*** Record excerpts Section Begins ***

(* ===== verification/RegistryJson.v ===== *)
(** The text of the registry file: what is written is read back, and what was read can be
    written again. *)
From S2P Require Import Prelude GoStr GoSort GoTime TimeParse GoPath GoErr GoFile Json JsonFacts JsonStruct JsonUtf8 Registry.
From S2P Require ReceiptFacts DrainLoop Presence.

(** ** Texts at every depth *)

Fixpoint all_texts (j : json) : bool :=
  match j with
  | JStr s => utf8_valid s
  | JArr l => forallb all_texts l
  | JObj l => forallb (fun kv => all_texts kv.2) l
  | _ => true
  end.

Lemma value_all_texts n :
  (forall s j r, value n s = Some (j, r) -> all_texts j = true) /\
  (forall s l r, members n s = Some (l, r) -> forallb (fun kv : string * json => all_texts kv.2) l = true) /\
  (forall s l r, elems n s = Some (l, r) -> forallb all_texts l = true).
Proof.
  induction n as [|n (IHv & IHm & IHe)]; [done|]. split_and!; intros s j r; cbn [value members elems].
  - destruct (skip_ws s) as [|c s']; [done|]. destruct (Ascii.eqb c (chr 34)).
    { destruct (unquote s') as [[x r']|] eqn:Eu; [|done]. intros [= <- <-]. by eapply unquote_valid. }
    destruct (Ascii.eqb c (chr 123)).
    { destruct (HasPrefix _ _); [by intros [= <- <-]|]. destruct (members n s') as [[l r']|] eqn:Em; [|done].
      intros [= <- <-]. by eapply IHm. }
    destruct (Ascii.eqb c (chr 91)).
    { destruct (HasPrefix _ _); [by intros [= <- <-]|]. destruct (elems n s') as [[l r']|] eqn:Ee; [|done].
      intros [= <- <-]. by eapply IHe. }
    do 3 (destruct (HasPrefix (String c s') _); [by intros [= <- <-]|]). destruct (scan_number _) as [[l r']|]; [|done]. by intros [= <- <-].
  - destruct (skip_ws s) as [|q s']; [done|]. destruct (negb _); [done|].
    destruct (unquote s') as [[k r']|]; [|done]. cbn [mbind option_bind]. destruct (skip_ws r') as [|c s2]; [done|].
    destruct (negb _); [done|]. destruct (value n s2) as [[v r2]|] eqn:Ev; [|done]. cbn [mbind option_bind].
    apply IHv in Ev. destruct (skip_ws r2) as [|c2 s3]; [done|]. destruct (Ascii.eqb c2 (chr 44)).
    + destruct (members n s3) as [[l r3]|] eqn:Em; [|done]. intros [= <- <-]. cbn. rewrite Ev. by eapply IHm.
    + destruct (Ascii.eqb c2 (chr 125)); [|done]. intros [= <- <-]. cbn. by rewrite Ev.
  - destruct (value n s) as [[v r2]|] eqn:Ev; [|done]. cbn [mbind option_bind]. apply IHv in Ev.
    destruct (skip_ws r2) as [|c2 s3]; [done|]. destruct (Ascii.eqb c2 (chr 44)).
    + destruct (elems n s3) as [[l r3]|] eqn:Em; [|done]. intros [= <- <-]. cbn. rewrite Ev. by eapply IHe.
    + destruct (Ascii.eqb c2 (chr 93)); [|done]. intros [= <- <-]. cbn. by rewrite Ev.
Qed.

Lemma Unmarshal_all_texts s j : Unmarshal s = Some j -> all_texts j = true.
Proof.
  unfold Unmarshal, Decode. destruct (value _ s) as [[j' r]|] eqn:Ed; [|done]. cbn. case_match; [|done]. intros [= <-].
  by eapply value_all_texts.
Qed.

(** ** Instants *)

#[global] Program Instance json_instant_law : JsonFieldLaw instant := {| good t := year_ok (nanos t) |}.
Next Obligation. intros [t] _. cbn. apply stamp_utf8, Format_RFC3339Nano_stamp. Qed.
Next Obligation.
  intros [t] old Ht. cbn in *. unfold year_ok in Ht. apply andb_true_iff in Ht as [H1%Z.leb_le H2%Z.leb_le].
  by rewrite Parse_Format.
Qed.

(** ** Entries *)

Record entry_text (e : Entry) : Prop := {
  et_id : utf8_valid (ID e) = true; et_root : utf8_valid (Root e) = true; et_base : utf8_valid (BaseRoot e) = true;
  et_session : utf8_valid (SessionName e) = true; et_agent : utf8_valid (Agent e) = true;
  et_adapter : utf8_valid (Adapter e) = true; et_target : utf8_valid (Target e) = true;
  et_key : utf8_valid (OwnershipKey e) = true; et_state : utf8_valid (State e) = true;
  et_error : utf8_valid (LastError e) = true; et_decision : utf8_valid (LastSupervisorDecision e) = true;
  et_count : int64_range (FailureCount e) = true;
}.

Lemma times_good e : times_ok e = true ->
  good (At (LastAttach e)) = true /\ good (At (LastSeenBySupervisor e)) = true /\ good (At (BackoffUntil e)) = true /\
  good (At (NextHealthCheck e)) = true /\ good (At (DetachedSince e)) = true.
Proof. unfold times_ok. cbn [forallb]. rewrite !andb_true_iff. intros (?&?&?&?&?&_). done. Qed.

Lemma entry_back e : entry_text e -> times_ok e = true -> entry_from zero_entry (JObj (entry_members e)) = Some e.
Proof.
  intros [] (Ht1&Ht2&Ht3&Ht4&Ht5)%times_good.
  assert (let get {A} `{JsonField A} := @get A _ entry_fields (entry_members e) in
    get "id" "" = Some (ID e) /\ get "root" "" = Some (Root e) /\ get "base_root" "" = Some (BaseRoot e) /\
    get "session_name" "" = Some (SessionName e) /\ get "agent" "" = Some (Agent e) /\ get "adapter" "" = Some (Adapter e) /\
    get "target" "" = Some (Target e) /\ get "ownership_key" "" = Some (OwnershipKey e) /\ get "state" "" = Some (State e) /\
    get "last_attach" (At zero_time) = Some (At (LastAttach e)) /\
    get "last_seen_by_supervisor" (At zero_time) = Some (At (LastSeenBySupervisor e)) /\
    get "failure_count" 0%Z = Some (FailureCount e) /\ get "backoff_until" (At zero_time) = Some (At (BackoffUntil e)) /\
    get "next_health_check" (At zero_time) = Some (At (NextHealthCheck e)) /\
    get "detached_since" (At zero_time) = Some (At (DetachedSince e)) /\ get "last_error" "" = Some (LastError e) /\
    get "last_supervisor_decision" "" = Some (LastSupervisorDecision e)) as Hg.
  { unfold entry_members. cbv zeta. split_and!; get_field; try done; by intros E%bool_decide_eq_true. }
  cbv zeta in Hg. unfold entry_from. cbv zeta. cbn [zero_entry ID Root BaseRoot SessionName Agent Adapter Target OwnershipKey State
    LastAttach LastSeenBySupervisor FailureCount BackoffUntil NextHealthCheck DetachedSince LastError LastSupervisorDecision].
  destruct Hg as (-> & -> & -> & -> & -> & -> & -> & -> & -> & -> & -> & -> & -> & -> & -> & -> & ->). by destruct e.
Qed.

Lemma entry_wf e : entry_text e -> times_ok e = true -> wf_json (JObj (entry_members e)) = true.
Proof.
  intros [] (Ht1&Ht2&Ht3&Ht4&Ht5)%times_good. change (wf_members (entry_members e) = true). unfold entry_members. wf_fields. done.
Qed.

Lemma entries_back l : Forall entry_text l -> forallb times_ok l = true ->
  entries_from [] ((fun e => JObj (entry_members e)) <$> l) = Some l.
Proof.
  induction l as [|e l IH]; [done|]. intros Hl [He Hts]%andb_true_iff. inv Hl. cbn [fmap list_fmap entries_from hd tl].
  rewrite entry_back by done. cbn [mbind option_bind]. change (list_fmap Entry json) with (@fmap list _ Entry json).
  by rewrite IH.
Qed.

Lemma entries_wf l : Forall entry_text l -> forallb times_ok l = true ->
  forallb wf_json ((fun e => JObj (entry_members e)) <$> l) = true.
Proof.
  induction l as [|e l IH]; [done|]. intros Hl [He Hts]%andb_true_iff. inv Hl. cbn [fmap list_fmap forallb].
  rewrite entry_wf by done. by apply IH.
Qed.

Lemma get_single {A} `{JsonField A} names n x (a : A) :
  bool_decide (n ∈ names) = true -> get names [(n, x)] n a = from_json a x.
Proof.
  intros Hn. cbn [get]. rewrite field_of_name by done. rewrite bool_decide_eq_true_2 by done. by destruct (from_json a x).
Qed.

Lemma slice_back o : Forall entry_text (default [] o) -> forallb times_ok (default [] o) = true ->
  from_json (@None (list Entry)) (to_json o) = Some o.
Proof. destruct o as [l|]; [|done]. intros Hl Ht. cbn [default from_option id] in *. cbn -[entries_from]. by rewrite entries_back. Qed.

Lemma slice_wf o : Forall entry_text (default [] o) -> forallb times_ok (default [] o) = true -> wf_json (to_json o) = true.
Proof. destruct o as [l|]; [|done]. apply entries_wf. Qed.

Lemma file_json_wf f : Forall entry_text (entries f) -> forallb times_ok (entries f) = true -> int64_range (SchemaVersion f) = true ->
  wf_json (file_json f) = true.
Proof.
  intros Hl Hts Hv. change (wf_members [("schema_version", to_json (SchemaVersion f)); ("entries", to_json (Entries f))] = true).
  apply wf_members_cons; [done|done|]. unfold wf_members. cbn [forallb fst snd]. by rewrite slice_wf.
Qed.

Lemma file_json_back f : Forall entry_text (entries f) -> forallb times_ok (entries f) = true -> int64_range (SchemaVersion f) = true ->
  file_from (file_json f) = Some f.
Proof.
  intros Hl Hts Hv. pose proof (slice_back (Entries f) Hl Hts) as Hb. destruct f as [v o]. cbn [SchemaVersion Entries] in *.
  unfold file_from, file_json. cbn [SchemaVersion Entries]. revert Hb. generalize (to_json o). intros x Hb.
  rewrite get_here by done. rewrite get_other by done. by rewrite get_single, Hb.
Qed.

Lemma file_back f : Forall entry_text (entries f) -> forallb times_ok (entries f) = true -> int64_range (SchemaVersion f) = true ->
  Unmarshal (file_text f) = Some (file_json f) /\ file_from (file_json f) = Some f.
Proof. intros Hl Hts Hv. split; [by apply ReceiptFacts.Unmarshal_line, file_json_wf|by apply file_json_back]. Qed.

(** ** What was read *)

Lemma get_all_text names l n a s : forallb (fun kv => all_texts kv.2) l = true -> utf8_valid a = true ->
  get names l n a = Some s -> utf8_valid s = true.
Proof.
  revert a. induction l as [|[k v] l IH]; intros a; cbn; [by intros _ ? [= <-]|]. intros [Hv Hl]%andb_true_iff Ha.
  case_bool_decide; [|by apply IH]. destruct v; try done; cbn; by apply IH.
Qed.

Lemma get_int64 names l n a z : int64_range a = true -> get names l n a = Some z -> int64_range z = true.
Proof.
  apply (Presence.get_in_range (fun z => int64_range z = true)). intros old [| |x| | |] y Ho; cbn; try done.
  - by intros [= <-].
  - unfold ParseInt. destruct (match x with "" => None | _ => _ end) as [u|]; [|done]. cbn.
    destruct (int64_range u) eqn:E; [|done]. by intros [= <-].
Qed.

Lemma entry_from_text old j e : all_texts j = true -> entry_text old -> entry_from old j = Some e -> entry_text e.
Proof.
  intros Hj Ho. destruct j as [| | | | |l]; try done; [by intros [= <-]|]. cbn in Hj. destruct Ho. unfold entry_from. cbv zeta.
  repeat match goal with |- context [get entry_fields l ?n ?a] =>
    let E := fresh "E" in destruct (get entry_fields l n a) eqn:E; [|done]; cbn [mbind option_bind] end.
  intros [= <-]. split; cbn; first [eapply get_all_text; [exact Hj| |eassumption]; eassumption|eapply get_int64; [|eassumption]; eassumption].
Qed.

Lemma zero_entry_text : entry_text zero_entry.
Proof. by split. Qed.

Lemma entries_from_text l : forall old es, forallb all_texts l = true -> Forall entry_text old ->
  entries_from old l = Some es -> Forall entry_text es.
Proof.
  induction l as [|j l IH]; intros old es Hl Ho; cbn; [by intros [= <-]|]. apply andb_true_iff in Hl as [Hj Hl].
  destruct (entry_from _ j) as [e|] eqn:Ee; [|done]. cbn. destruct (entries_from (tl old) l) as [es'|] eqn:Es; [|done].
  intros [= <-]. constructor.
  - eapply entry_from_text; [exact Hj| |exact Ee]. destruct Ho; [apply zero_entry_text|done].
  - eapply IH; [done| |done]. by destruct Ho.
Qed.

Lemma file_from_text j f : all_texts j = true -> file_from j = Some f -> Forall entry_text (entries f).
Proof.
  intros Hj. destruct j as [| | | | |l]; try done; [by intros [= <-]|]. cbn in Hj. unfold file_from.
  destruct (get _ l "schema_version" _) as [v|]; [|done]. cbn [mbind option_bind].
  destruct (get file_fields l "entries" None) as [o|] eqn:Eo; [|done]. cbn. intros [= <-]. unfold entries. cbn.
  assert (forall a : option (list Entry), Forall entry_text (default [] a) -> get file_fields l "entries" a = Some o ->
    Forall entry_text (default [] o)) as Hg; [|by eapply Hg; [|exact Eo]].
  clear Eo. induction l as [|[k x] l IH]; intros a Ha; cbn [get]; [by intros [= <-]|]. cbn in Hj. apply andb_true_iff in Hj as [Hx Hl].
  case_bool_decide; [|by apply IH]. destruct (from_json a x) as [b|] eqn:Eb; [|done]. cbn [mbind option_bind]. apply IH; [done|].
  destruct x as [| | | |xs|]; try done; cbn in Eb; [by simplify_eq|].
  destruct (entries_from (default [] a) xs) as [es|] eqn:Es; [|done]. cbn in Eb. simplify_eq. by eapply entries_from_text.
Qed.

*** Record excerpts Section Ends ***

Please write out exactly the lines from the start of the data through the line that contains "destruct (negb _); [done|]. destruct", both ends included, and nothing else.

[Answer to the problem]
(* ===== verification/RegistryJson.v ===== *)
(** The text of the registry file: what is written is read back, and what was read can be
    written again. *)
From S2P Require Import Prelude GoStr GoSort GoTime TimeParse GoPath GoErr GoFile Json JsonFacts JsonStruct JsonUtf8 Registry.
From S2P Require ReceiptFacts DrainLoop Presence.

(** ** Texts at every depth *)

Fixpoint all_texts (j : json) : bool :=
  match j with
  | JStr s => utf8_valid s
  | JArr l => forallb all_texts l
  | JObj l => forallb (fun kv => all_texts kv.2) l
  | _ => true
  end.

Lemma value_all_texts n :
  (forall s j r, value n s = Some (j, r) -> all_texts j = true) /\
  (forall s l r, members n s = Some (l, r) -> forallb (fun kv : string * json => all_texts kv.2) l = true) /\
  (forall s l r, elems n s = Some (l, r) -> forallb all_texts l = true).
Proof.
  induction n as [|n (IHv & IHm & IHe)]; [done|]. split_and!; intros s j r; cbn [value members elems].
  - destruct (skip_ws s) as [|c s']; [done|]. destruct (Ascii.eqb c (chr 34)).
    { destruct (unquote s') as [[x r']|] eqn:Eu; [|done]. intros [= <- <-]. by eapply unquote_valid. }
    destruct (Ascii.eqb c (chr 123)).
    { destruct (HasPrefix _ _); [by intros [= <- <-]|]. destruct (members n s') as [[l r']|] eqn:Em; [|done].
      intros [= <- <-]. by eapply IHm. }
    destruct (Ascii.eqb c (chr 91)).
    { destruct (HasPrefix _ _); [by intros [= <- <-]|]. destruct (elems n s') as [[l r']|] eqn:Ee; [|done].
      intros [= <- <-]. by eapply IHe. }
    do 3 (destruct (HasPrefix (String c s') _); [by intros [= <- <-]|]). destruct (scan_number _) as [[l r']|]; [|done]. by intros [= <- <-].
  - destruct (skip_ws s) as [|q s']; [done|]. destruct (negb _); [done|].
    destruct (unquote s') as [[k r']|]; [|done]. cbn [mbind option_bind]. destruct (skip_ws r') as [|c s2]; [done|].
    destruct (negb _); [done|]. destruct (value n s2) as [[v r2]|] eqn:Ev; [|done]. cbn [mbind option_bind].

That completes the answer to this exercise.